Of all the entries below, retype only the lines from the one with "content (log (snd s')) = content" through the one with "exists s'. split.", exactly as they appear.

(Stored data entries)
________________

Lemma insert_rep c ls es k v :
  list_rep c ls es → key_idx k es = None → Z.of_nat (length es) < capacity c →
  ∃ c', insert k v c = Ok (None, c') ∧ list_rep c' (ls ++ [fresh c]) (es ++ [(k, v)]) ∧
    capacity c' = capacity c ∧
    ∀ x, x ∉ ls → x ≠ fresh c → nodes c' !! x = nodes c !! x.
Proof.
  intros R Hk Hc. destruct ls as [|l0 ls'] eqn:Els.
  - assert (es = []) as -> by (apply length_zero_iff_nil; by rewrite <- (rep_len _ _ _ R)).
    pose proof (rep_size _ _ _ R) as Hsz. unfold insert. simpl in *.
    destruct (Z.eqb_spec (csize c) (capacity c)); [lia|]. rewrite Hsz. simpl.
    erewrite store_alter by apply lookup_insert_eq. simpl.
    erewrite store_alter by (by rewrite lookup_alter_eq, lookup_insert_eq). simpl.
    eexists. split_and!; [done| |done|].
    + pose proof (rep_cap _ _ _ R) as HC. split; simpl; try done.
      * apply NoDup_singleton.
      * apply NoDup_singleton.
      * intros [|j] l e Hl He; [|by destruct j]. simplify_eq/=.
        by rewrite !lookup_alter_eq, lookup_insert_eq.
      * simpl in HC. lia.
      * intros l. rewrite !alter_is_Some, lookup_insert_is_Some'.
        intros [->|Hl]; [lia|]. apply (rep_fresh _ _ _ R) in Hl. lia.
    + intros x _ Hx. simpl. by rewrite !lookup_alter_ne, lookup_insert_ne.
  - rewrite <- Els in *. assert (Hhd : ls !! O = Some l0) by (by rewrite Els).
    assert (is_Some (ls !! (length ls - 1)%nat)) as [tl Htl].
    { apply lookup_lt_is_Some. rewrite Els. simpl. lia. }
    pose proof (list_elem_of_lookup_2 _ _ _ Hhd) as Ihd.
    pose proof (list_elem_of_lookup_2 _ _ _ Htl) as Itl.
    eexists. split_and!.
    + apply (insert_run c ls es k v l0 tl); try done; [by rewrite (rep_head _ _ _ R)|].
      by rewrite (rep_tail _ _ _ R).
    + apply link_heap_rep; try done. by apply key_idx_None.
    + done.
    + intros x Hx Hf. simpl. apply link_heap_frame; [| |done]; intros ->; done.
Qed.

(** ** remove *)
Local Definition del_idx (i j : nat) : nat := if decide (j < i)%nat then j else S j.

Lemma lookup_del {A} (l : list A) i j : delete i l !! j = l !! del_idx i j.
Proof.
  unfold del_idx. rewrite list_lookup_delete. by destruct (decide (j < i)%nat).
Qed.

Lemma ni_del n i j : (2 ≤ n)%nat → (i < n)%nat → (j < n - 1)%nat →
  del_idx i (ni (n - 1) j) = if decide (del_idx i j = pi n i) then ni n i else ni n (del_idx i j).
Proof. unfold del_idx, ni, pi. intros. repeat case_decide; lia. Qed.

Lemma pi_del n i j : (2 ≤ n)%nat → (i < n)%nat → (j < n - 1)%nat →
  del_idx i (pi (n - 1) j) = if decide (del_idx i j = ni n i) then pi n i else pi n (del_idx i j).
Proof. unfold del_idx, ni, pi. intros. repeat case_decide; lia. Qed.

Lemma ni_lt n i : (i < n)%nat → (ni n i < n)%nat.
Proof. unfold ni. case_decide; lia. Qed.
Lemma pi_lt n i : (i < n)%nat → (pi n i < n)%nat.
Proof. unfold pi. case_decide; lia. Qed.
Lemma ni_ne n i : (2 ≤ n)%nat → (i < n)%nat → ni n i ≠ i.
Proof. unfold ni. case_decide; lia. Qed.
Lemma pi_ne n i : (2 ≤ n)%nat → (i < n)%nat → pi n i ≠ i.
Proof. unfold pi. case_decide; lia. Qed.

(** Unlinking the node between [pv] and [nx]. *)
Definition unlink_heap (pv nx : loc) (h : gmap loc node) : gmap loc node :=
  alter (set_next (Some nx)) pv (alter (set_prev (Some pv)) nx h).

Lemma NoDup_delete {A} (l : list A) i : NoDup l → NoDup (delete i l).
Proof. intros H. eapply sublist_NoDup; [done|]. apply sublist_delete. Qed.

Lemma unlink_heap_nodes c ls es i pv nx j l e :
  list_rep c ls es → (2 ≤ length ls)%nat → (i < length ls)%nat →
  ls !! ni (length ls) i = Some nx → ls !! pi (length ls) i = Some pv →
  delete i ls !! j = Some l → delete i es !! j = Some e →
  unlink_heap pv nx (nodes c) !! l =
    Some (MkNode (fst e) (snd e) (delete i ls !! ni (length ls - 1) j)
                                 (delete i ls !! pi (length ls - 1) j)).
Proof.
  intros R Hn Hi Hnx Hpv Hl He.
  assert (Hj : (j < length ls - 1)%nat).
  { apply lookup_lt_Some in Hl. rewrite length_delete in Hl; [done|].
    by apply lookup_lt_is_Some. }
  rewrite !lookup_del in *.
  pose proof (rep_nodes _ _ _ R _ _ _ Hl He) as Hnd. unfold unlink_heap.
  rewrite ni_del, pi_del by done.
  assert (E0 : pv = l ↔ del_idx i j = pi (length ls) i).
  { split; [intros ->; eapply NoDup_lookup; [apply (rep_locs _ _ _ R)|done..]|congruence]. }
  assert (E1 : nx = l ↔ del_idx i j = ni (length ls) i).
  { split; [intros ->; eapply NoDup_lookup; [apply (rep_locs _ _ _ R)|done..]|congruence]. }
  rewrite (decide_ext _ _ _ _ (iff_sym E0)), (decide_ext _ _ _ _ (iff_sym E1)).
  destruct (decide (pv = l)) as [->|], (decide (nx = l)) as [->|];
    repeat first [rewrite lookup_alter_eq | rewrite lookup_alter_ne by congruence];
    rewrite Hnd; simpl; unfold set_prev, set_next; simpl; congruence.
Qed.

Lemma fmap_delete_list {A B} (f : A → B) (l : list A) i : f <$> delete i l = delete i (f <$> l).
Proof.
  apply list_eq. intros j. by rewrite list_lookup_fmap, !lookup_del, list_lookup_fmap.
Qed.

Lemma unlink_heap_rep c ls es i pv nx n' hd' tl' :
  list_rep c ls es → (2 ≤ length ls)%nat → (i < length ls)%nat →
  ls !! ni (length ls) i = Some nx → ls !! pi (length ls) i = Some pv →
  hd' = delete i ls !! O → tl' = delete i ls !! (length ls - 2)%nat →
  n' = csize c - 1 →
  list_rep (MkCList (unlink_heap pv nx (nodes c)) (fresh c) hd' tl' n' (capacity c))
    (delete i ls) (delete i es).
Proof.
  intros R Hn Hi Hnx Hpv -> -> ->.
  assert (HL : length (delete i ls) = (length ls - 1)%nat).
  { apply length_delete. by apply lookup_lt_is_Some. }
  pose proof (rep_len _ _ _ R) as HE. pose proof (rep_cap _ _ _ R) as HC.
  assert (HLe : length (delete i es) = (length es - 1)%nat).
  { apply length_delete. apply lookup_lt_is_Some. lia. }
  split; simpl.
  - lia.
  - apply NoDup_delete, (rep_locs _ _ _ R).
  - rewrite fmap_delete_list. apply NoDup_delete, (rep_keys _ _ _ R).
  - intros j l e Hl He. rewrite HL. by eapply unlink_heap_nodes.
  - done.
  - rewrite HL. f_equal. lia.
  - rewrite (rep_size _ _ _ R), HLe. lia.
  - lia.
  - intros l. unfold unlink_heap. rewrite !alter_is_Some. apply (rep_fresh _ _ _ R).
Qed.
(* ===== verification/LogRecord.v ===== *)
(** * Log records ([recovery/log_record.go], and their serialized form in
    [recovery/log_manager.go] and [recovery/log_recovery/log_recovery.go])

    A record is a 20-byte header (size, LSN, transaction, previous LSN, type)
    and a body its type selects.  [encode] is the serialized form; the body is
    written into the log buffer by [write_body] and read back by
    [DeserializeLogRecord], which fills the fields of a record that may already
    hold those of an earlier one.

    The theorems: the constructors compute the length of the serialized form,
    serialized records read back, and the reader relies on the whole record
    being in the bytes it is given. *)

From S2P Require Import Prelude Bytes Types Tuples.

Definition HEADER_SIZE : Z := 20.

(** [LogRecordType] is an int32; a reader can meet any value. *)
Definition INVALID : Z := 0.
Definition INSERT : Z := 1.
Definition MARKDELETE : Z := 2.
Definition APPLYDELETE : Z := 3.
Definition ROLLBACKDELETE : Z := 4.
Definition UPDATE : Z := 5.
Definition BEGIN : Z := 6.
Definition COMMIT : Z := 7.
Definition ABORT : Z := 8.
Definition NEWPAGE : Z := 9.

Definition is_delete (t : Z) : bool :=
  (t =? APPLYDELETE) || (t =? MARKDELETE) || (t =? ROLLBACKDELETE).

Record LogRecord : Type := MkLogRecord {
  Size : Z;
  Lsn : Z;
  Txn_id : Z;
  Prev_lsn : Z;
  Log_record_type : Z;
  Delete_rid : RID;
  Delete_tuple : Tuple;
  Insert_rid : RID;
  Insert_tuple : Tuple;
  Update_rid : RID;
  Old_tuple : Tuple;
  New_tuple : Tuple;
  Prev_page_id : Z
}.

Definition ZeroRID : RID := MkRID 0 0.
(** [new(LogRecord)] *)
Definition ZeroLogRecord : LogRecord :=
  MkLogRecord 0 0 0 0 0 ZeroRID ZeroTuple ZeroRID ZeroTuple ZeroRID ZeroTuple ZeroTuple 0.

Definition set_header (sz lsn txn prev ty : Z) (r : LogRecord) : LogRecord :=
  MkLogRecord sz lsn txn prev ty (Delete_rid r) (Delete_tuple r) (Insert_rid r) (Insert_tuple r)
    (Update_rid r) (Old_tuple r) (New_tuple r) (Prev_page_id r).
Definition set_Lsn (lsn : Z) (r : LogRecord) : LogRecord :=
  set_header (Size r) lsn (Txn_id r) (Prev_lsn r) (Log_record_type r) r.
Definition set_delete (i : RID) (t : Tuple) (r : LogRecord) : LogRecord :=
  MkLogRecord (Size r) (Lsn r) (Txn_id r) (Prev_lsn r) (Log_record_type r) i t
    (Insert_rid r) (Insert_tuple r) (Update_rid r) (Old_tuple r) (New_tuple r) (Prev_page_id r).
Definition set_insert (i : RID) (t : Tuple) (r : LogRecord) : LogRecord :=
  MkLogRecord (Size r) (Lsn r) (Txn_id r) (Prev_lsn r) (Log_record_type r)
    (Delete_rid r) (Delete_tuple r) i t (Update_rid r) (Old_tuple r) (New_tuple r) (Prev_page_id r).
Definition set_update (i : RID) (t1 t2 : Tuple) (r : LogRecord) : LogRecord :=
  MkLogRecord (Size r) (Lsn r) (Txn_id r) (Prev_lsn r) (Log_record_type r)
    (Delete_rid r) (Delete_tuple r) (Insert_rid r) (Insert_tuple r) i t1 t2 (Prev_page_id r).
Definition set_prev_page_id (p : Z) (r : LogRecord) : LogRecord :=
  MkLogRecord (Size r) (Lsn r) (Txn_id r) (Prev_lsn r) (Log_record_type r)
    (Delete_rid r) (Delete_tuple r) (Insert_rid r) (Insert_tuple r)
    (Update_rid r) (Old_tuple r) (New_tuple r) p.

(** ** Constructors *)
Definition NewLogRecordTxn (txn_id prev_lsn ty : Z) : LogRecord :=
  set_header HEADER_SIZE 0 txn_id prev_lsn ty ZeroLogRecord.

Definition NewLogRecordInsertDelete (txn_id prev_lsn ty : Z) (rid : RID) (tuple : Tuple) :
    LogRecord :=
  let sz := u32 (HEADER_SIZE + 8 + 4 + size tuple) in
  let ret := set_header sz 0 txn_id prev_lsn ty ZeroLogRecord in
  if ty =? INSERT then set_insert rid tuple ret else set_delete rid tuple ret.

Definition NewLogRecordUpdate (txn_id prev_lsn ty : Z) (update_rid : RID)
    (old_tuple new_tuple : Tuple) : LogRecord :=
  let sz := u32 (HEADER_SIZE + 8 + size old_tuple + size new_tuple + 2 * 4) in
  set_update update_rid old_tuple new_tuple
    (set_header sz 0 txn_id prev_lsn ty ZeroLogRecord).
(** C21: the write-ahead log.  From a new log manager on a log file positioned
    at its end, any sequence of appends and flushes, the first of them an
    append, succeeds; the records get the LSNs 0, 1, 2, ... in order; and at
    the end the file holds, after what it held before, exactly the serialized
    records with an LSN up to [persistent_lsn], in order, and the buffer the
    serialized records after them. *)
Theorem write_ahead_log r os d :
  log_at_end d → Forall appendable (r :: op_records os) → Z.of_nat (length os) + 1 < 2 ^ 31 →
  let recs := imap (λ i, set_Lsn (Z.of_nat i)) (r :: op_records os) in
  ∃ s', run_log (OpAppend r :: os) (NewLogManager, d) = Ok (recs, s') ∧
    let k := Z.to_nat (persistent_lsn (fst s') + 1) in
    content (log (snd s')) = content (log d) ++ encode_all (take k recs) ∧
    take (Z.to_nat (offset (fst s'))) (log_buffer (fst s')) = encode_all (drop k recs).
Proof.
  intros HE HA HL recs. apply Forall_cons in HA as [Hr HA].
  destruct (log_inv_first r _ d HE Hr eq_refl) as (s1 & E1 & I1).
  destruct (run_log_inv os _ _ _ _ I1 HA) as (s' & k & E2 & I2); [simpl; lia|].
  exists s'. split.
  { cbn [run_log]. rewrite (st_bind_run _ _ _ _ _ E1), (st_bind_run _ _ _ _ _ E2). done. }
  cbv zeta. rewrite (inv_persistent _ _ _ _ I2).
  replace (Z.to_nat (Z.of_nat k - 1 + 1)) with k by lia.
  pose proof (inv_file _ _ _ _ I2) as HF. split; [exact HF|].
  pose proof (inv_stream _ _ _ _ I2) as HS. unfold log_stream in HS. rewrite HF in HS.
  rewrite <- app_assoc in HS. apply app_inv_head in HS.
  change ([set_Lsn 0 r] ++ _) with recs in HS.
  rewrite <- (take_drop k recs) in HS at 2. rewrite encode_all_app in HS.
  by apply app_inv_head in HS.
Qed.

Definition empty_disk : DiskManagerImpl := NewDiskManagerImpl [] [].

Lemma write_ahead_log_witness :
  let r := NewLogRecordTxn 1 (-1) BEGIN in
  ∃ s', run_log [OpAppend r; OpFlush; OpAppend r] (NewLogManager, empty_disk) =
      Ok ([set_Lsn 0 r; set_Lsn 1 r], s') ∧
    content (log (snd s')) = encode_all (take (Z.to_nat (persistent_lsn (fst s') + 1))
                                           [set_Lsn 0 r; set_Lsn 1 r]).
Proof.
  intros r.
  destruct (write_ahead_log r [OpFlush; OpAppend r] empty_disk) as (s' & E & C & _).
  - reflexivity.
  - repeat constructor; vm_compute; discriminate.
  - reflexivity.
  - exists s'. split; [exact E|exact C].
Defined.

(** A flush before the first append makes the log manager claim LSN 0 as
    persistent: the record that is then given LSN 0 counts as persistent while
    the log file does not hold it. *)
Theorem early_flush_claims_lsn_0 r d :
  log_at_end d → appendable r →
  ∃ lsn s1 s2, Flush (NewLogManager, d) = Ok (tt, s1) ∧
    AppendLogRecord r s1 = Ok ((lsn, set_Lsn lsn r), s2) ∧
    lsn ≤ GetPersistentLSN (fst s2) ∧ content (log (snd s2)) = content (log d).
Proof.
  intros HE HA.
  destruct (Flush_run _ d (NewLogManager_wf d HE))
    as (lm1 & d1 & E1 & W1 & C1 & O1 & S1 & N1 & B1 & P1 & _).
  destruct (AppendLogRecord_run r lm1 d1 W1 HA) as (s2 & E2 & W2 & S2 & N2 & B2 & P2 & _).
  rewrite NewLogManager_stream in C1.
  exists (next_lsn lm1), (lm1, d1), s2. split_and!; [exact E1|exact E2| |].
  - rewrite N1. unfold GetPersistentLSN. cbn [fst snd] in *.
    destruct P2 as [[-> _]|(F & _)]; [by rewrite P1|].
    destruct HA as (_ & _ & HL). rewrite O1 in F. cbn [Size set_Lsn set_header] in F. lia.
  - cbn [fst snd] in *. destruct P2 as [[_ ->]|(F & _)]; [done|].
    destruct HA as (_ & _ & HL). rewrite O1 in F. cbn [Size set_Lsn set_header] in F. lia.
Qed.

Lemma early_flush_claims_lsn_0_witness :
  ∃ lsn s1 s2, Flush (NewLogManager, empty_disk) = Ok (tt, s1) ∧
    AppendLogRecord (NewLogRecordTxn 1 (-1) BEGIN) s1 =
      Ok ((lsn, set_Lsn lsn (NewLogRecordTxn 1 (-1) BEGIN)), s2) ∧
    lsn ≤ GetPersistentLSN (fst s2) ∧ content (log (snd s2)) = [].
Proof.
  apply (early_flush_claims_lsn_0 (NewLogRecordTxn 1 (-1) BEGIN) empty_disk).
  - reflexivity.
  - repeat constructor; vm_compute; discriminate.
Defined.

________________

SOLUTION:
    content (log (snd s')) = content (log d) ++ encode_all (take k recs) ∧
    take (Z.to_nat (offset (fst s'))) (log_buffer (fst s')) = encode_all (drop k recs).
Proof.
  intros HE HA HL recs. apply Forall_cons in HA as [Hr HA].
  destruct (log_inv_first r _ d HE Hr eq_refl) as (s1 & E1 & I1).
  destruct (run_log_inv os _ _ _ _ I1 HA) as (s' & k & E2 & I2); [simpl; lia|].
  exists s'. split.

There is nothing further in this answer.